### Task instructions
Below are the records; how many of their lines contain "wpid"? Reply only with that figure.

### Stored data
(* ===== verification/UserProgs.v ===== *)
(** * Small user programs (cat.c, wc.c, echo.c, rm.c, mkdir.c, ln.c, kill.c, ls.c, init.c, zombie.c)

    The programs are interaction trees over the system calls of User.v.  Strings
    are lists of bytes ending in NUL; [argv] is the list of the arguments, the
    program's name first.  printf writes its characters one at a time. *)

From S2P Require Import Prelude.
From S2P Require Import Params.
From S2P Require Import CString.
From S2P Require Import Fs.
From S2P Require Import Printf.
From S2P Require Import Sh.
From S2P Require Import Sysfile.
From S2P Require Import User.
From ITree Require Import ITree.

(** ** printf on a descriptor *)

Definition lit (s : string) : list Z := map (fun c => Z.of_nat (Ascii.nat_of_ascii c)) (String.list_ascii_of_string s).

(** An argument of printf; a string is passed by its address. *)
Inductive parg : Type := PInt (z : Z) | PStr (s : list Z).
Definition parg_words (args : list parg) : list Z :=
  imap (fun i a => match a with PInt z => z | PStr _ => Z.of_nat i + 1 end) args.
Definition parg_deref (args : list parg) (a : Z) : list Z :=
  match args !! Z.to_nat (a - 1) with Some (PStr s) => s | _ => [] end.
Definition formatted (fmt : list Z) (args : list parg) : option (list Z) :=
  printf (parg_deref args) fmt (parg_words args).

Fixpoint putcs (fd : Z) (cs : list Z) : prog unit :=
  match cs with
  | [] => Ret tt
  | c :: cs => sys (write fd [c]) ;;; putcs fd cs
  end.

(** [printf(fd, s, args)] for a format [s] without its NUL. *)
Definition fprintf (fd : Z) (s : list Z) (args : list parg) : prog unit :=
  let* cs := defined (formatted (s ++ [0]) args) in
  putcs fd cs.

Definition nl : list Z := [10].

(** ** cat.c *)

Module Cat.

(** The loop of cat returns the last result of read. *)
Definition copy (fd : Z) : prog Z :=
  while (fun _ : unit =>
    let* (n, buf) := sys (read fd 512) in
    if n >? 0 then sys (write 1 (take (Z.to_nat n) buf)) ;;; Ret (inl tt) else Ret (inr n)) tt.

Definition cat (fd : Z) : prog unit :=
  let* n := copy fd in
  if n <? 0 then fprintf 1 (lit "cat: read error" ++ nl) [] ;;; sys_exit else Ret tt.

Fixpoint files (args : list (list Z)) : prog unit :=
  match args with
  | [] => Ret tt
  | a :: args =>
      let* fd := sys (open a 0) in
      if fd <? 0 then fprintf 1 (lit "cat: cannot open %s" ++ nl) [PStr a] ;;; sys_exit
      else cat fd ;;; sys (close fd) ;;; files args
  end.

Definition main (argv : list (list Z)) : prog Empty_set :=
  if zlen argv <=? 1 then cat 0 ;;; sys_exit
  else files (tail argv) ;;; sys_exit.

End Cat.

(** ** wc.c *)

Module Wc.

Record counts : Type := MkCounts { wl : Z; ww : Z; wch : Z; inword : bool }.

(** [++] of an int, undefined at its largest value. *)
Definition incr (n : Z) : option Z := if n =? 2147483647 then None else Some (n + 1).

Definition blanks : list Z := [32; 13; 9; 10; 11; 0].

Definition count (s : counts) (b : Z) : option counts :=
  c ← incr (wch s);
  l ← (if b =? 10 then incr (wl s) else Some (wl s));
  r ← Ulib.strchr blanks b;
  match r with
  | Some _ => Some (MkCounts l (ww s) c false)
  | None => if negb (inword s) then w ← incr (ww s); Some (MkCounts l w c true) else Some (MkCounts l (ww s) c (inword s))
  end.

Fixpoint count_all (s : counts) (buf : list Z) : option counts :=
  match buf with
  | [] => Some s
  | b :: buf => s' ← count s b; count_all s' buf
  end.

Definition loop (fd : Z) : prog (Z * counts) :=
  while (fun s =>
    let* (n, buf) := sys (read fd 512) in
    if n >? 0 then let* s := defined (count_all s (take (Z.to_nat n) buf)) in Ret (inl s) else Ret (inr (n, s)))
    (MkCounts 0 0 0 false).

Definition wc (fd : Z) (name : list Z) : prog unit :=
  let* (n, s) := loop fd in
  if n <? 0 then fprintf 1 (lit "wc: read error" ++ nl) [] ;;; sys_exit
  else fprintf 1 (lit "%d %d %d %s" ++ nl) [PInt (wl s); PInt (ww s); PInt (wch s); PStr name].

Fixpoint files (args : list (list Z)) : prog unit :=
  match args with
  | [] => Ret tt
  | a :: args =>
      let* fd := sys (open a 0) in
      if fd <? 0 then fprintf 1 (lit "wc: cannot open %s" ++ nl) [PStr a] ;;; sys_exit
      else wc fd a ;;; sys (close fd) ;;; files args
  end.

Definition main (argv : list (list Z)) : prog Empty_set :=
  if zlen argv <=? 1 then wc 0 [0] ;;; sys_exit
  else files (tail argv) ;;; sys_exit.

End Wc.

(** ** echo.c, rm.c, mkdir.c, ln.c, kill.c, zombie.c *)

Module Echo.
Fixpoint args (l : list (list Z)) : prog unit :=
  match l with
  | [] => Ret tt
  | a :: l => fprintf 1 (lit "%s%s") [PStr a; PStr (match l with [] => nl ++ [0] | _ => [32; 0] end)] ;;; args l
  end.
Definition main (argv : list (list Z)) : prog Empty_set := args (tail argv) ;;; sys_exit.
End Echo.

Module Rm.
Fixpoint files (args : list (list Z)) : prog unit :=
  match args with
  | [] => Ret tt
  | a :: args =>
      let* r := sys (unlink a) in
      if r <? 0 then fprintf 2 (lit "rm: %s failed to delete" ++ nl) [PStr a] else files args
  end.
Definition main (argv : list (list Z)) : prog Empty_set :=
  if zlen argv <? 2 then fprintf 2 (lit "Usage: rm files..." ++ nl) [] ;;; sys_exit
  else files (tail argv) ;;; sys_exit.
End Rm.

Module Mkdir.
Fixpoint files (args : list (list Z)) : prog unit :=
  match args with
  | [] => Ret tt
  | a :: args =>
      let* r := sys (mkdir a) in
      if r <? 0 then fprintf 2 (lit "mkdir: %s failed to create" ++ nl) [PStr a] else files args
  end.
Definition main (argv : list (list Z)) : prog Empty_set :=
  if zlen argv <? 2 then fprintf 2 (lit "Usage: mkdir files..." ++ nl) [] ;;; sys_exit
  else files (tail argv) ;;; sys_exit.
End Mkdir.

Module Ln.
Definition main (argv : list (list Z)) : prog Empty_set :=
  match argv with
  | [_; old; new] =>
      let* r := sys (link old new) in
      (if r <? 0 then fprintf 2 (lit "link %s %s: failed" ++ nl) [PStr old; PStr new] else Ret tt) ;;; sys_exit
  | _ => fprintf 2 (lit "Usage: ln old new" ++ nl) [] ;;; sys_exit
  end.
End Ln.

Module Kill.
Fixpoint pids (args : list (list Z)) : prog unit :=
  match args with
  | [] => Ret tt
  | a :: args => let* pid := defined (Ulib.atoi a) in sys (kill pid) ;;; pids args
  end.
Definition main (argv : list (list Z)) : prog Empty_set :=
  if zlen argv <? 1 then fprintf 2 (lit "usage: kill pid..." ++ nl) [] ;;; sys_exit
  else pids (tail argv) ;;; sys_exit.
End Kill.

Module Zombie.
Definition main : prog Empty_set :=
  let* pid := sys fork in
  (if pid >? 0 then sys (sleep 5) ;;; Ret tt else Ret tt) ;;; sys_exit.
End Zombie.

(** ** ulib.c: stat and gets *)

Definition ustat (n : list Z) : prog (Z * stat) :=
  let* fd := sys (open n O_RDONLY) in
  if fd <? 0 then Ret (-1, MkStat 0 0 0 0 0) else
  let* (r, st) := sys (fstat fd) in
  sys (close fd) ;;; Ret (r, st).

(** gets reads a byte at a time from descriptor 0. *)
Definition ugets (buf : list Z) (max : Z) : prog (list Z) :=
  let* (buf, i) :=
    while (fun '(buf, i) =>
      if i + 1 <? max then
        let* (cc, c) := sys (read 0 1) in
        if cc <? 1 then Ret (inr (buf, i)) else
        let c := zget c 0 in
        let buf := zset buf i c in
        if (c =? 10) || (c =? 13) then Ret (inr (buf, i + 1)) else Ret (inl (buf, i + 1))
      else Ret (inr (buf, i))) (buf, 0) in
  Ret (zset buf i 0).

(** ** ls.c *)

Module Ls.

(** The index after the last slash before index [k], or 0. *)
Fixpoint scan_back (k : nat) (path : list Z) : nat :=
  match k with
  | O => O
  | S k' => if zget path (Z.of_nat k') =? slash then k else scan_back k' path
  end.

(** [buf] is static: its last byte is never written and stays 0. *)
Definition fmtname (path : list Z) : option (list Z) :=
  n ← Ulib.strlen path;
  let p := drop (scan_back (Z.to_nat n + 1) path) path in
  m ← Ulib.strlen p;
  if m >=? DIRSIZ then Some p
  else Some (take (Z.to_nat m) p ++ replicate (Z.to_nat (DIRSIZ - m)) 32 ++ [0]).

Definition print_stat (name : list Z) (st : stat) : prog unit :=
  let* nm := defined (fmtname name) in
  fprintf 1 (lit "%s %d %d %d" ++ nl) [PStr nm; PInt (st_type st); PInt (st_ino st); PInt (st_size st)].

(** The entries of the directory; [buf] is the path with a slash after it. *)
Definition entries (fd : Z) (buf : list Z) : prog unit :=
  while (fun _ : unit =>
    let* (n, de) := sys (read fd sizeof_dirent) in
    if negb (n =? sizeof_dirent) then Ret (inr tt) else
    if de_inum de =? 0 then Ret (inl tt) else
    let name := buf ++ de_name de ++ [0] in
    let* (r, st) := ustat name in
    (if r <? 0 then fprintf 1 (lit "ls: cannot stat %s" ++ nl) [PStr name] else print_stat name st) ;;;
    Ret (inl tt)) tt.

Definition ls (path : list Z) : prog unit :=
  let* fd := sys (open path 0) in
  if fd <? 0 then fprintf 2 (lit "ls: cannot open %s" ++ nl) [PStr path] else
  let* (r, st) := sys (fstat fd) in
  if r <? 0 then
    fprintf 2 (lit "ls: cannot stat %s" ++ nl) [PStr path] ;;;
    sys (close fd) ;;; Ret tt
  else
    (if st_type st =? T_FILE then print_stat path st
     else if st_type st =? T_DIR then
       let* n := defined (Ulib.strlen path) in
       if n + 1 + DIRSIZ + 1 >? 512 then fprintf 1 (lit "ls: path too long" ++ nl) []
       else entries fd (take (Z.to_nat n) path ++ [slash])
     else Ret tt) ;;;
    sys (close fd) ;;; Ret tt.

Fixpoint paths (args : list (list Z)) : prog unit :=
  match args with
  | [] => Ret tt
  | a :: args => ls a ;;; paths args
  end.

Definition main (argv : list (list Z)) : prog Empty_set :=
  if zlen argv <? 2 then ls [46; 0] ;;; sys_exit
  else paths (tail argv) ;;; sys_exit.

End Ls.

(** ** init.c *)

Module Init.

Definition console : list Z := lit "console" ++ [0].
Definition sh : list Z := lit "sh" ++ [0].

(** Waiting for the shell; other children that are found are orphans. *)
Definition reap (pid : Z) : prog unit :=
  while (fun _ : unit =>
    let* wpid := sys wait in
    if (wpid >=? 0) && negb (wpid =? pid) then fprintf 1 (lit "zombie!" ++ nl) [] ;;; Ret (inl tt)
    else Ret (inr tt)) tt.

Definition round : prog unit :=
  fprintf 1 (lit "init: starting sh" ++ nl) [] ;;;
  let* pid := sys fork in
  if pid <? 0 then fprintf 1 (lit "init: fork failed" ++ nl) [] ;;; sys_exit
  else if pid =? 0 then
    sys (exec sh [sh]) ;;;
    fprintf 1 (lit "init: exec sh failed" ++ nl) [] ;;; sys_exit
  else reap pid.

Definition setup : prog unit :=
  let* fd := sys (open console O_RDWR) in
  (if fd <? 0 then sys (mknod console 1 1) ;;; sys (open console O_RDWR) ;;; Ret tt else Ret tt) ;;;
  sys (dup 0) ;;;
  sys (dup 0) ;;; Ret tt.

Definition main : prog Empty_set :=
  setup ;;; while (fun _ : unit => round ;;; Ret (inl tt)) tt.

End Init.

(** ** forktest.c *)

Module Forktest.

Definition N : Z := 1000.

(** Its own printf: the string as it is, in one write. *)
Definition printf (fd : Z) (s : list Z) : prog unit := sys (write fd s) ;;; Ret tt.

(** The forks, counted from [n]; [todo] more are to be tried. *)
Fixpoint forks (todo : nat) (n : Z) : prog Z :=
  match todo with
  | O => Ret n
  | S todo =>
      let* pid := sys fork in
      if pid <? 0 then Ret n
      else if pid =? 0 then sys_exit
      else forks todo (n + 1)
  end.

Fixpoint waits (n : nat) : prog unit :=
  match n with
  | O => Ret tt
  | S n =>
      let* pid := sys wait in
      if pid <? 0 then printf 1 (lit "wait stopped early" ++ nl) ;;; sys_exit else waits n
  end.

Definition forktest : prog unit :=
  printf 1 (lit "fork test" ++ nl) ;;;
  let* n := forks (Z.to_nat N) 0 in
  if n =? N then printf 1 (lit "fork claimed to work N times!" ++ nl) ;;; sys_exit else
  waits (Z.to_nat n) ;;;
  let* pid := sys wait in
  if negb (pid =? -1) then printf 1 (lit "wait got too many" ++ nl) ;;; sys_exit
  else printf 1 (lit "fork test OK" ++ nl).

Definition main : prog Empty_set := forktest ;;; sys_exit.

End Forktest.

### Solution to the problem
2